The urban legend that Tab stands for Totally Artificial Beverage is unfounded. According to the Coca-Cola Web page, the beverage is called Tab because it helps people who keep tabs on what they consume. According to an Atlanta Magazine article published in May 1963, Coca-Cola's marketing research department used its IBM 1401 computer to generate a list of over 250,000 four-letter words with one vowel, adding names suggested by the company's own staff. The list was stripped of any words deemed unpronounceable or too similar to existing trademarks. From a final list of about twenty names, "TABB" was chosen, influenced by the possible play on words, and shortened to "TAB" during development, and designer Sid Dickens gave the name its familiar capitalization pattern ("TaB") in the logo he designed. At the height of its popularity, the Tab name was briefly extended to other diet soft drinks, including Tab Lemon-Lime and Tab Orange*. In 1993, Coca-Cola released Tab Clear in the US and UK, a curious move in the case of the latter as the original Tab was sold in the UK in the 1970s but was not a success. It was a clear cola that didn't taste very much like cola. It was withdrawn after less than a year, despite acquiring a number of devotees. Tab has of late become something of a cult beverage, with heavily dedicated drinkers. This is one of the few reasons Tab is still produced; its share of the national soft drink market is minuscule. Typically, Tab is now only found in supermarkets and convenience stores in 12-ounce cans, by 12-pack or 6-pack. It is also available in some places in two-liter bottles.

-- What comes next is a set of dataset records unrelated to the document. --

(** * Lab crisis automation: the dashboard builder and the webhook handshake

    A shallow embedding of [scripts/build_dashboard.js] (class
    [DashboardBuilder]) and of the webhook verification contract.

    Conventions of the embedding.
    - A report document is a JavaScript value as [JSON.parse] returns it.
      An object is the list of its own properties in enumeration order
      ([JSON.parse] has already resolved repeated keys and ordered the
      integer-like ones).
    - JavaScript numbers are IEEE doubles; the program only converts them to
      text, tests them for truth and compares a length with zero.  These
      operations form the interface [JsNumber]; every theorem holds for any
      implementation of it, and [IntNumber] (integers) runs the model.
    - A character of a [string] stands for one UTF-16 code unit of the
      JavaScript string; the constant text of the page outside ASCII is kept
      as the bytes of the source file.
    - An exception is a [Throw] result; [console.log] appends to a list. *)

From Stdlib Require Import List String Ascii Bool Arith Lia ZArith.
From Stdlib Require Import DecimalString.
Import ListNotations.
Open Scope string_scope.
Set Warnings "-register-all".

(** ** Exceptions *)

Inductive exn : Type :=
| TypeError
| WriteError.

Inductive result (A : Type) : Type :=
| Ok (a : A)
| Throw (e : exn).
Arguments Ok {A} a.
Arguments Throw {A} e.

Definition bind {A B : Type} (r : result A) (k : A -> result B) : result B :=
  match r with
  | Ok a => k a
  | Throw e => Throw e
  end.

Notation "x <- r ;; k" := (bind r (fun x => k))
  (at level 61, r at next level, right associativity).

(** [Array.prototype.map] with a callback that may throw: elements are
    visited in order and the first exception escapes. *)
Definition mapM {A B : Type} (f : A -> result B) : list A -> result (list B) :=
  fix go (l : list A) : result (list B) :=
    match l with
    | [] => Ok []
    | x :: r => y <- f x ;; ys <- go r ;; Ok (y :: ys)
    end.

(** [Array.prototype.join] on strings. *)
Fixpoint join (sep : string) (l : list string) : string :=
  match l with
  | [] => ""
  | [x] => x
  | x :: r => x ++ sep ++ join sep r
  end.

(** [Array.prototype.slice(0, n)]. *)
Definition slice0 {A : Type} (n : nat) (l : list A) : list A := firstn n l.

(** The double quote, as a one-character string. *)
Definition dq : string := String (ascii_of_nat 34) EmptyString.

Definition nat_to_string (n : nat) : string :=
  NilZero.string_of_uint (Nat.to_uint n).

(** ** Numbers *)

Class JsNumber : Type := {
  number : Type;
  (** the literal [0] *)
  num_zero : number;
  (** [ToNumber(true)] *)
  num_one : number;
  (** [NaN], which [ToNumber(undefined)] gives *)
  num_nan : number;
  (** the [length] of an array or a string *)
  num_of_nat : nat -> number;
  (** [ToNumber] of a string *)
  str_to_num : string -> number;
  (** [ToBoolean] *)
  num_truthy : number -> bool;
  (** [n > 0] *)
  num_gt_zero : number -> bool;
  (** [ToString] *)
  num_to_string : number -> string;
  (** [n.toFixed(1)] *)
  num_to_fixed1 : number -> string;
  num_zero_to_string : num_to_string num_zero = "0";
  num_nan_gt_zero : num_gt_zero num_nan = false;
  num_of_nat_gt_zero : forall n, num_gt_zero (num_of_nat n) = (0 <? n)%nat
}.

(** Integers, with [None] for [NaN]. *)
Definition Z_to_string (z : Z) : string := NilZero.string_of_int (Z.to_int z).

Definition int_of_string (s : string) : option Z :=
  match s with
  | EmptyString => Some 0%Z
  | _ => option_map Z.of_int (NilZero.int_of_string s)
  end.

Definition int_truthy (n : option Z) : bool :=
  match n with
  | Some z => negb (Z.eqb z 0)
  | None => false
  end.

Definition int_gt_zero (n : option Z) : bool :=
  match n with
  | Some z => Z.ltb 0 z
  | None => false
  end.

Definition int_to_string (n : option Z) : string :=
  match n with
  | Some z => Z_to_string z
  | None => "NaN"
  end.

Definition int_to_fixed1 (n : option Z) : string :=
  match n with
  | Some z => Z_to_string z ++ ".0"
  | None => "NaN"
  end.

Lemma int_of_nat_gt_zero (n : nat) :
  int_gt_zero (Some (Z.of_nat n)) = (0 <? n)%nat.
Proof.
  unfold int_gt_zero. destruct n as [|n].
  - reflexivity.
  - rewrite (proj2 (Z.ltb_lt 0 (Z.of_nat (S n)))) by lia. reflexivity.
Qed.

#[export] Instance IntNumber : JsNumber := {|
  number := option Z;
  num_zero := Some 0%Z;
  num_one := Some 1%Z;
  num_nan := None;
  num_of_nat := fun n => Some (Z.of_nat n);
  str_to_num := int_of_string;
  num_truthy := int_truthy;
  num_gt_zero := int_gt_zero;
  num_to_string := int_to_string;
  num_to_fixed1 := int_to_fixed1;
  num_zero_to_string := eq_refl;
  num_nan_gt_zero := eq_refl;
  num_of_nat_gt_zero := int_of_nat_gt_zero
|}.

(** ** JavaScript values *)

Section Values.
Context {N : JsNumber}.

Inductive value : Type :=
| VUndef
| VNull
| VBool (b : bool)
| VNum (n : number)
| VStr (s : string)
| VArr (l : list value)
| VObj (l : list (string * value)).

(** Own-property lookup in an object. *)
Fixpoint lookup (k : string) (l : list (string * value)) : option value :=
  match l with
  | [] => None
  | (k', v) :: r => if String.eqb k k' then Some v else lookup k r
  end.

Definition has_key (k : string) (l : list (string * value)) : bool :=
  match lookup k l with
  | Some _ => true
  | None => false
  end.

(** [ToBoolean]. *)
Definition truthy (v : value) : bool :=
  match v with
  | VUndef | VNull => false
  | VBool b => b
  | VNum n => num_truthy n
  | VStr s => negb (String.eqb s "")
  | VArr _ | VObj _ => true
  end.

(** [a || b]. *)
Definition js_or (a b : value) : value := if truthy a then a else b.

Definition nullish (v : value) : bool :=
  match v with
  | VUndef | VNull => true
  | _ => false
  end.

(** [v.k] on a value that is neither [undefined] nor [null], for the
    property names the program uses: an object answers with its own
    property, an array and a string answer [length], and nothing else is
    found (no name the program reads is inherited from a prototype, apart
    from [length]). *)
Definition prop (v : value) (k : string) : value :=
  match v with
  | VObj l =>
      match lookup k l with
      | Some x => x
      | None => VUndef
      end
  | VArr l => if String.eqb k "length" then VNum (num_of_nat (List.length l)) else VUndef
  | VStr s => if String.eqb k "length" then VNum (num_of_nat (String.length s)) else VUndef
  | _ => VUndef
  end.

(** [v.k]: a [TypeError] on [undefined] and [null]. *)
Definition member (v : value) (k : string) : result value :=
  if nullish v then Throw TypeError else Ok (prop v k).

(** [v?.k]. *)
Definition opt_member (v : value) (k : string) : value :=
  if nullish v then VUndef else prop v k.

(** [v?.k1?.k2 ... ]. *)
Definition opt_path (v : value) (ks : list string) : value :=
  fold_left opt_member ks v.

(** [ToString], as a template literal applies it.  A plain object prints as
    [[object Object]] unless it has an own property [toString]: that one
    shadows the inherited method, is not callable, and the conversion ends
    in a [TypeError].  An array joins its elements with commas, [null] and
    [undefined] elements printing as nothing. *)
Fixpoint to_string (v : value) : result string :=
  match v with
  | VUndef => Ok "undefined"
  | VNull => Ok "null"
  | VBool b => Ok (if b then "true" else "false")
  | VNum n => Ok (num_to_string n)
  | VStr s => Ok s
  | VArr l =>
      strs <- mapM (fun x => if nullish x then Ok "" else to_string x) l ;;
      Ok (join "," strs)
  | VObj l =>
      if has_key "toString" l then Throw TypeError else Ok "[object Object]"
  end.

(** [ToNumber], as [>] applies it with the hint "number": an object tries
    [valueOf] (which never yields a primitive here) and then [toString]. *)
Definition to_number (v : value) : result number :=
  match v with
  | VUndef => Ok num_nan
  | VNull => Ok num_zero
  | VBool b => Ok (if b then num_one else num_zero)
  | VNum n => Ok n
  | VStr s => Ok (str_to_num s)
  | VArr _ | VObj _ => s <- to_string v ;; Ok (str_to_num s)
  end.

Tab Energy is an energy drink released in early 2006. Though sharing the brand name, Tab Energy does not taste like Tab. The drink is currently being marketed towards women.
It still has limited popularity in the UK, Ireland and South Africa.
Tab was the subject of a joke in the 1985 film Back to the Future. Upon entering the cafe in 1955, Marty McFly (Michael J. Fox) asks for a Tab and is told that he cannot have a tab unless he orders something. He then asks for a Pepsi Free and is told, "If you want a Pepsi, you gotta pay for it!" (Pepsi had paid a promotional fee and pressured the producers to drop the reference to Tab. They refused because they saw the joke as too good to abandon.)
Conversely, in one episode of Frasier referencing Frasier Crane's earlier days on Cheers, Frasier says that he even had a tab at the bar, referring to an account. His friend then jokes, "Maybe you should have gotten something stronger".
Tab TV commercials were usually seen as comic relief during the late 1970s and early 1980s—one commercial which aired in the early 1980s had a young Elle MacPherson walking up the beach, only for the recipient in the commercial to end up doused with an ice bucket by his on-screen girlfriend for ogling Elle.